EXERCISE REQUIREMENTS
Of the lines listed below, return exactly those that run from the line containing "Definition connect_b (master" through the line containing "r_last := r_last", both included.

TASK INPUTS
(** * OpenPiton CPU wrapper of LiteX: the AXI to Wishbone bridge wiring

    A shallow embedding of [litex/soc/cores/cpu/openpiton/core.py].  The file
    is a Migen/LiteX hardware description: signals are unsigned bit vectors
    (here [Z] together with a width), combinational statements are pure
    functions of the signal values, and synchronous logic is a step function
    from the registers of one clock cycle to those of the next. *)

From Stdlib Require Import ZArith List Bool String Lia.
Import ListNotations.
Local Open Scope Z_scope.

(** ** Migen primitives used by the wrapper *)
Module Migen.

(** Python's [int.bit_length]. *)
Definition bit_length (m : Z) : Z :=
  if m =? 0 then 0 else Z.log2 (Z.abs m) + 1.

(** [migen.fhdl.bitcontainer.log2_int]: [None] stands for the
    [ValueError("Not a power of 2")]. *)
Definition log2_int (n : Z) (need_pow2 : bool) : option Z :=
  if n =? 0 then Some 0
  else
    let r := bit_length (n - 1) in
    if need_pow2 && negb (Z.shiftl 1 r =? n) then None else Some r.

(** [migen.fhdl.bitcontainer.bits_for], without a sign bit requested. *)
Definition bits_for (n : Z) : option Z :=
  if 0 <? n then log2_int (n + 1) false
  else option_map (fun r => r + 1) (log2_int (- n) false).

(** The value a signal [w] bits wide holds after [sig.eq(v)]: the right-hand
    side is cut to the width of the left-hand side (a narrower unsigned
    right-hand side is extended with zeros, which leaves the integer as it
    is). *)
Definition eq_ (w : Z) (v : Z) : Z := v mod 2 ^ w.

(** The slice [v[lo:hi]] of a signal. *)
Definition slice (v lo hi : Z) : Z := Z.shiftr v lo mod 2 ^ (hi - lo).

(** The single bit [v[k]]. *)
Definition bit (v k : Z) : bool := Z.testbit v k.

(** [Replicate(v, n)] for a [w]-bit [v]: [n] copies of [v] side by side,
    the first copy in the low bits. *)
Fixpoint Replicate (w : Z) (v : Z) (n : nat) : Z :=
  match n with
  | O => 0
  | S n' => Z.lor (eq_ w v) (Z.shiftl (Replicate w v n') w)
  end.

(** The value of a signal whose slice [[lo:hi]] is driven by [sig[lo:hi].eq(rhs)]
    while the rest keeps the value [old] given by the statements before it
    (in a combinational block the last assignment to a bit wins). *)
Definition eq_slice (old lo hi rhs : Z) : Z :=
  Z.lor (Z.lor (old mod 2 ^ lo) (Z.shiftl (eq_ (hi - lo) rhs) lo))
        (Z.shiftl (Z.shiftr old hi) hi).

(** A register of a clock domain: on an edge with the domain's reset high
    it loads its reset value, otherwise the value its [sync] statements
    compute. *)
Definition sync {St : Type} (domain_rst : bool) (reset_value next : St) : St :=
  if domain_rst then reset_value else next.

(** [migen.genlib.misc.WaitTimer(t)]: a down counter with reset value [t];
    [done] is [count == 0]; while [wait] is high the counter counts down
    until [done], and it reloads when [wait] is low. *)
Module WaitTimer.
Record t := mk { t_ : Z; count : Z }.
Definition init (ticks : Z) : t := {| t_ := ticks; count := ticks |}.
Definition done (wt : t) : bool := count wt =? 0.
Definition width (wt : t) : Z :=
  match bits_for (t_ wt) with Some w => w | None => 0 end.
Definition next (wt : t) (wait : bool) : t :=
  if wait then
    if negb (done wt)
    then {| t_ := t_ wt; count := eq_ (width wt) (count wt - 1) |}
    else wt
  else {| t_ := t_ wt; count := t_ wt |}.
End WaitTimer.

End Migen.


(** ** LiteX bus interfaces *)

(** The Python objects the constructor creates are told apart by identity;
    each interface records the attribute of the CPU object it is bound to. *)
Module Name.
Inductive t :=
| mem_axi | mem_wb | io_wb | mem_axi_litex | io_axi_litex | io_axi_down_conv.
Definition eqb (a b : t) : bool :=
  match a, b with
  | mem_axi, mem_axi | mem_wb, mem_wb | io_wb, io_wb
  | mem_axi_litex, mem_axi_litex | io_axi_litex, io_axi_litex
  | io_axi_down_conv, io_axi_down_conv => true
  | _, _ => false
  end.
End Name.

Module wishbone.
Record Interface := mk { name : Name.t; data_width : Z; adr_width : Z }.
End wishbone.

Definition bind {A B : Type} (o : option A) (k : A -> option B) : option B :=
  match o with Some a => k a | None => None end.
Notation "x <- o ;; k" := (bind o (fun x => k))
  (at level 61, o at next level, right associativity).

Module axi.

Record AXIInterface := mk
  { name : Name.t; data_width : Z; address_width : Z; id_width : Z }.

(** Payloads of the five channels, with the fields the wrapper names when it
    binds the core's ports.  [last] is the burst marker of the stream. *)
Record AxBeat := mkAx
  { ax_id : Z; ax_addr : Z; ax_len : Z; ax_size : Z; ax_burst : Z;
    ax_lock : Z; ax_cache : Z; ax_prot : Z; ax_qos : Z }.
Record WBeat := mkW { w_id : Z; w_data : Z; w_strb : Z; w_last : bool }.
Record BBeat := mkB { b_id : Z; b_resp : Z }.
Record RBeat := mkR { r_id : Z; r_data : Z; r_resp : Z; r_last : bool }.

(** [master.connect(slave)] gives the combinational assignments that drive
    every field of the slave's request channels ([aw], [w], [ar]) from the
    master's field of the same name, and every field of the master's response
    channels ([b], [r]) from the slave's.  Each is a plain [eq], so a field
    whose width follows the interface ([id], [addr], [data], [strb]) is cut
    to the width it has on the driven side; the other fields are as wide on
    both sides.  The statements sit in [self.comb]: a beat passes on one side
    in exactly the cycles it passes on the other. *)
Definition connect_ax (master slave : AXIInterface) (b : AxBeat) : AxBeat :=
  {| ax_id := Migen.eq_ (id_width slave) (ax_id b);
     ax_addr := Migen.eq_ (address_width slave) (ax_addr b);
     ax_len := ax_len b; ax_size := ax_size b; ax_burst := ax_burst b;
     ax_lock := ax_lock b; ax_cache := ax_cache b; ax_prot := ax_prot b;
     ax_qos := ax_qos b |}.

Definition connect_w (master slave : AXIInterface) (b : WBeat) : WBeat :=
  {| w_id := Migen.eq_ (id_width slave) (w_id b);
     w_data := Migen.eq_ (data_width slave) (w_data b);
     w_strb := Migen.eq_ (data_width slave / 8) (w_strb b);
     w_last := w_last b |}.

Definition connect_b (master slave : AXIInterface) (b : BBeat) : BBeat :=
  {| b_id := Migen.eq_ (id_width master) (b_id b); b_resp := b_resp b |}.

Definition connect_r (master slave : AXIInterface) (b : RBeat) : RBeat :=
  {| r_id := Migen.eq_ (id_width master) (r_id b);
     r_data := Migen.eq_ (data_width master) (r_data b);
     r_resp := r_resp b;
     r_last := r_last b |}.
--
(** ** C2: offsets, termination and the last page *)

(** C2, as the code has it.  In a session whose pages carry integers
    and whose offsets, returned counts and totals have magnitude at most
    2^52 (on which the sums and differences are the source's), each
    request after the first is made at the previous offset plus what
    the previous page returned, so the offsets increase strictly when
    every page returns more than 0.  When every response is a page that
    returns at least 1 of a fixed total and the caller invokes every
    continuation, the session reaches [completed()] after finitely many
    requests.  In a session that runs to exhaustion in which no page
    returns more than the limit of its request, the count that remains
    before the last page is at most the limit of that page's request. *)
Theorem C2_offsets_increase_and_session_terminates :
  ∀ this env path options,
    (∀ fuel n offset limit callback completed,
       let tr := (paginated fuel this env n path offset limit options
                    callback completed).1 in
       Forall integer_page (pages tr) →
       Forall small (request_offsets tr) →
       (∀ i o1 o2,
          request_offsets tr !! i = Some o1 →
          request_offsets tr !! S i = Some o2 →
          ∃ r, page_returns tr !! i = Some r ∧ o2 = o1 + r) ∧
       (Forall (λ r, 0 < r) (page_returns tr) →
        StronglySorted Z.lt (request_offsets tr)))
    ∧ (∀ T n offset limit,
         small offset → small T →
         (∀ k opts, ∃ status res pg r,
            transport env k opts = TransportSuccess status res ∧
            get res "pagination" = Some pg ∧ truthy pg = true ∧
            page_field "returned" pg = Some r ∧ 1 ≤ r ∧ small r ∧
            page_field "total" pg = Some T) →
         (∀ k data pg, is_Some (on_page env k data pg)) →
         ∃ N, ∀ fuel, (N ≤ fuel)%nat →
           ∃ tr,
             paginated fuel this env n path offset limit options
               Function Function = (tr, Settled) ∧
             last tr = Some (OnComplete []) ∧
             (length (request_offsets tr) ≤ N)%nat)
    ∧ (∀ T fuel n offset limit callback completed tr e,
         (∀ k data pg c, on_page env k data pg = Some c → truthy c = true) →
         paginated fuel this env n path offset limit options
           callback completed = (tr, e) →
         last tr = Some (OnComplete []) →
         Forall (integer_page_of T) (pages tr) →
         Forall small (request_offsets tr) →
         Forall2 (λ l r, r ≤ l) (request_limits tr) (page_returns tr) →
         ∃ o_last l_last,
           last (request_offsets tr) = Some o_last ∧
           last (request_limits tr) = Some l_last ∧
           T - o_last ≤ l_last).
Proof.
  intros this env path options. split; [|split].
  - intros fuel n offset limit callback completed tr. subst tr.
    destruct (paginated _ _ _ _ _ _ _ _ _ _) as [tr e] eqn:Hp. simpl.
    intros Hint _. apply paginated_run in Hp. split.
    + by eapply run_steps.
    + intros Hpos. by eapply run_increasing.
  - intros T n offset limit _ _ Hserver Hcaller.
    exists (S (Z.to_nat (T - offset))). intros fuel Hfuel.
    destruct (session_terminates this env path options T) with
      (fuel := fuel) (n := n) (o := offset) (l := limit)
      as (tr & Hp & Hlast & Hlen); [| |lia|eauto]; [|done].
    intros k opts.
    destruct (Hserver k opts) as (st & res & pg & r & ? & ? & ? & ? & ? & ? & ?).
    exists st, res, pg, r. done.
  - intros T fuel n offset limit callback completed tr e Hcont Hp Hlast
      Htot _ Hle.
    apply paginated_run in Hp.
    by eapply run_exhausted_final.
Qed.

RESPONSE
Definition connect_b (master slave : AXIInterface) (b : BBeat) : BBeat :=
  {| b_id := Migen.eq_ (id_width master) (b_id b); b_resp := b_resp b |}.

Definition connect_r (master slave : AXIInterface) (b : RBeat) : RBeat :=
  {| r_id := Migen.eq_ (id_width master) (r_id b);
     r_data := Migen.eq_ (data_width master) (r_data b);
     r_resp := r_resp b;
     r_last := r_last b |}.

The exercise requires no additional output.